While Joe Biden states his support for a two-state solution, a proposal that has been on the table for years, conditions on the ground in Israel and Palestine work against such a proposal at this time and may no longer be the Palestinians’ preferred solution. It is a contradiction in terms to talk about a “democratic Jewish” state — it would need to be one state with equal rights for all. So it is clear that Biden will not reset U.S. policy toward Israel and Palestine, but may bring us back to the end of 2016, early 2017, just before then President Obama left office. 

Of these major changes in policy, Biden will likely restore the humanitarian aid and the diplomatic mission while leaving everything else just as Trump left it. In fact, he has pledged to keep the embassy in Jerusalem. This continuity is perhaps one reason why Biden has won the favor of the Israel lobby. Whereas the Obama Administration faced harsh criticism from groups like AIPAC, Biden has fostered a friendly relationship with them. Another factor may be Trump’s tendency to alienate neo-conservatives by feigning an anti-war stance. Also, the Israel lobby is worried about the pro-Palestinian turn developing in the Democratic voting base, particularly among younger voters. A staunchly pro-Israel Democratic Administration could serve as a stop gap against losing the Democratic Party in the long run.

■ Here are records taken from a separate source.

(* ===== verification/GenCache.v ===== *)
(** * The in-process cache and its generations ([resource/cache/memory/memory.go],
    [resource/cache/generation.go])

    The memory cache, and the flow that builds, verifies, activates and retires a
    generation of it while other callers use the cache. *)

From S2P Require Import Prelude GoStrings ResourceID Dependency Registry.
#[local] Open Scope Z_scope.

(** ** The memory cache *)

Record Resource := mkResource {
  c_data : gmap string string; c_generation : Z; c_building : bool }.

Definition New : Resource := mkResource ∅ 0 false.

Definition Get (key : string) (r : Resource) : option string := c_data r !! key.
Definition Set_ (key value : string) (r : Resource) : Resource :=
  mkResource (<[key := value]> (c_data r)) (c_generation r) (c_building r).
Definition Delete (key : string) (r : Resource) : Resource :=
  mkResource (delete key (c_data r)) (c_generation r) (c_building r).
Definition Len (r : Resource) : Z := Z.of_nat (size (c_data r)).

Inductive cache_err :=
| InProgress | InvalidActivation | BuildFailed (msg : string) | VerifyFailed (msg : string) | EpochFailed (e : rerror)
| RetireFailed (msg : string).

Definition BuildGeneration (r : Resource) : Resource * (cache_err + Z) :=
  if c_building r then (r, inl InProgress)
  else (mkResource (c_data r) (c_generation r) true, inr (u64 (c_generation r + 1))).

Definition ActivateGeneration (gen : Z) (seed : gmap string string) (r : Resource) : Resource * option cache_err :=
  if negb (c_building r) || negb (bool_decide (gen = u64 (c_generation r + 1))) then (r, Some InvalidActivation)
  else (mkResource seed gen false, None).

Definition AbortGeneration (r : Resource) : Resource := mkResource (c_data r) (c_generation r) false.

(** ** [RunGenerationFlow] *)

(** The application's functions at the moment they are called; [fo_Epochs] is the
    registry, when one is given together with a resource. *)
Record FlowOptions := mkFlow {
  fo_ResourceID : ResourceID; fo_Build : Z -> string + gmap string string;
  fo_Verify : option (Z -> gmap string string -> option string); fo_Retire : option (Z -> option string);
  fo_Epochs : bool; fo_DryRun : bool }.

Record FlowResult := mkFlowResult {
  fr_Previous : Z; fr_Reserved : Z; fr_Activated : Z; fr_DryRun : bool; fr_Epoch : EpochAdvance; fr_Retired : bool }.

Definition flow_zero : FlowResult := mkFlowResult 0 0 0 false advance_zero false.

Section Flow.
(** Other users of the cache act between the calls of the flow, and [Advance] of
    the registry answers at its moment. *)
Context (others : nat -> Resource -> Resource) (advance : ResourceID -> string -> rerror + EpochAdvance).

(** After the activation: the epoch and the retirement of the old generation. *)
Definition flow_tail (opts : FlowOptions) (prev : Z) (res : FlowResult) : FlowResult * option cache_err :=
  let retire res :=
    match fo_Retire opts with
    | None => (res, None)
    | Some f =>
      match f prev with
      | Some m => (res, Some (RetireFailed m))
      | None => (mkFlowResult (fr_Previous res) (fr_Reserved res) (fr_Activated res) (fr_DryRun res) (fr_Epoch res) true, None)
      end
    end in
  if fo_Epochs opts && negb (ID_IsZero (fo_ResourceID opts)) then
    match advance (fo_ResourceID opts) "cache-generation-activate" with
    | inl e => (res, Some (EpochFailed e))
    | inr adv =>
      retire (mkFlowResult (fr_Previous res) (fr_Reserved res) (fr_Activated res) (fr_DryRun res) adv (fr_Retired res))
    end
  else retire res.

Definition RunGenerationFlow (opts : FlowOptions) (r : Resource) : Resource * (FlowResult * option cache_err) :=
  let r := others 0 r in
  let prev := c_generation r in
  match BuildGeneration (others 1 r) with
  | (r, inl e) => (r, (flow_zero, Some e))
  | (r, inr gen) =>
    let res := mkFlowResult prev gen 0 (fo_DryRun opts) advance_zero false in
    match fo_Build opts gen with
    | inl m => (AbortGeneration (others 2 r), (res, Some (BuildFailed m)))
    | inr seed =>
      match (match fo_Verify opts with Some f => f gen seed | None => None end) with
      | Some m => (AbortGeneration (others 2 r), (res, Some (VerifyFailed m)))
      | None =>
        if fo_DryRun opts then (AbortGeneration (others 2 r), (res, None))
        else
          match ActivateGeneration gen seed (others 2 r) with
          | (r, Some e) => (AbortGeneration (others 3 r), (res, Some e))
          | (r, None) =>
            let '(res, e) := flow_tail opts prev
              (mkFlowResult prev gen gen (fo_DryRun opts) advance_zero false) in
            (r, (res, e))
          end
      end
    end
  end.
End Flow.

Lemma flow_tail_activated advance opts prev res : fr_Activated (flow_tail advance opts prev res).1 = fr_Activated res.
Proof.
  unfold flow_tail. destruct (_ && _); [destruct (advance _ _) |]; try done; destruct (fo_Retire opts) as [f|]; try done;
    by destruct (f prev).
Qed.

(** A cache rebuild is all or nothing.  When nothing else uses the cache
    meanwhile, a flow either activates the next generation with exactly the data
    it built and verified, or leaves data and generation as they were, and in both
    cases no build is left in progress (unless one was before, which it refuses);
    a dry run never activates. *)
Theorem flow_all_or_nothing advance opts r :
  c_building r = false -> is_u64 (c_generation r + 1) ->
  let '(r', (res, e)) := RunGenerationFlow (fun _ r => r) advance opts r in
  c_building r' = false /\
  ((exists seed, fo_Build opts (c_generation r + 1) = inr seed /\ c_data r' = seed /\
     (forall f, fo_Verify opts = Some f -> f (c_generation r + 1) seed = None) /\
     c_generation r' = c_generation r + 1 /\ fr_Activated res = c_generation r + 1 /\ fo_DryRun opts = false) \/
   c_data r' = c_data r /\ c_generation r' = c_generation r /\ fr_Activated res = 0 /\
   (e = None -> fo_DryRun opts = true)).
Proof.
  intros Hb Hg. unfold RunGenerationFlow, BuildGeneration. rewrite Hb, (u64_small _ Hg).
  destruct (fo_Build opts (c_generation r + 1)) as [m|seed] eqn:Eb; [split; [done |]; by right |].
  destruct (match fo_Verify opts with Some f => _ | None => None end) as [m|] eqn:Ev; [split; [done |]; by right |].
  destruct (fo_DryRun opts) eqn:Ed; [split; [done |]; by right |].
  unfold ActivateGeneration. cbn [c_building c_generation negb orb].
  rewrite (u64_small _ Hg), (bool_decide_eq_true_2 (c_generation r + 1 = c_generation r + 1)) by done. cbn [negb].
  pose proof (flow_tail_activated advance opts (c_generation r)
    (mkFlowResult (c_generation r) (c_generation r + 1) (c_generation r + 1) false advance_zero false)) as Ha.
  destruct (flow_tail _ _ _ _) as [res e]. split; [done |]. left. exists seed. repeat split; [|done].
  intros f Hf. by rewrite Hf in Ev.
Qed.

Definition demo_flow : FlowOptions :=
  mkFlow id_zero (fun _ => inr {["k" := "v"]}) (Some (fun _ _ => None)) None false false.

Lemma flow_all_or_nothing_witness :
  let '(r', (res, e)) := RunGenerationFlow (fun _ r => r) (fun _ _ => inr advance_zero) demo_flow New in
  c_building r' = false /\ c_generation r' = 1 /\ e = None.
Proof.
  pose proof (flow_all_or_nothing (fun _ _ => inr advance_zero) demo_flow New eq_refl ltac:(by vm_compute)) as H.
  destruct (RunGenerationFlow _ _ _ _) as [r' [res e]] eqn:E. destruct H as [H _]. split; [exact H |].
  vm_compute in E. by injection E as <- <- <-.
Defined.

(** A flow whose activation is refused aborts whatever build is in progress, also
    one that another flow has begun. *)
Lemma abort_hits_other_flow :
  let others := fun k r => if bool_decide (k = 2%nat) then (ActivateGeneration 1 ∅ r).1
                           else if bool_decide (k = 3%nat) then (BuildGeneration r).1 else r in
  let '(r', (_, e)) := RunGenerationFlow others (fun _ _ => inr advance_zero) demo_flow New in
  e = Some InvalidActivation /\ c_building r' = false.
Proof. vm_compute. split; reflexivity. Qed.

Joe Biden’s pick of Kamala Harris for Vice President only helps cement this incoming administration as thoroughly anti-Palestinian. When asked by a New York Times reporter if she thinks Israel meets the international standard for human rights, she waffled about “shared values” before the reporter had to repeat the question. This time she asked him, “what specifically are you referring to?” This interview was conducted in April of 2019, so Israel’s crimes during the Great March of Return – such as sniping medics, journalists and unarmed protesters – were fresh in the public’s consciousness. Yet strangely, she couldn’t seem to recall any human rights contentions surrounding Israel. Finally, she answered, “overall, yes.”

Vice President elect Karmala Harris pro-Israel position is no secret.  . As senator, the first resolution she co-sponsored was one condemning the Obama Administration’s decision to abstain, rather than veto, the UN Security Council resolution against settlement expansion in 2016. Like Biden, she opposes cutting or conditioning military aid to Israel. According to Halie Soifer, a former aide to Harris and head of the Jewish Democratic Council for America, Biden and Harris are “squarely aligned” in their support for Israel and “the only difference between the two is the amount of time Joe Biden has been working on this issue,”

It is expected that changes Trump made to American-Israeli relations will be mostly unchanged under Biden. What’s worse is that we will see a continuation of the decades of unrelentingly anti-Palestinian US policies that laid the groundwork for the landgrabs, massacres and apartheid that Israel commits today.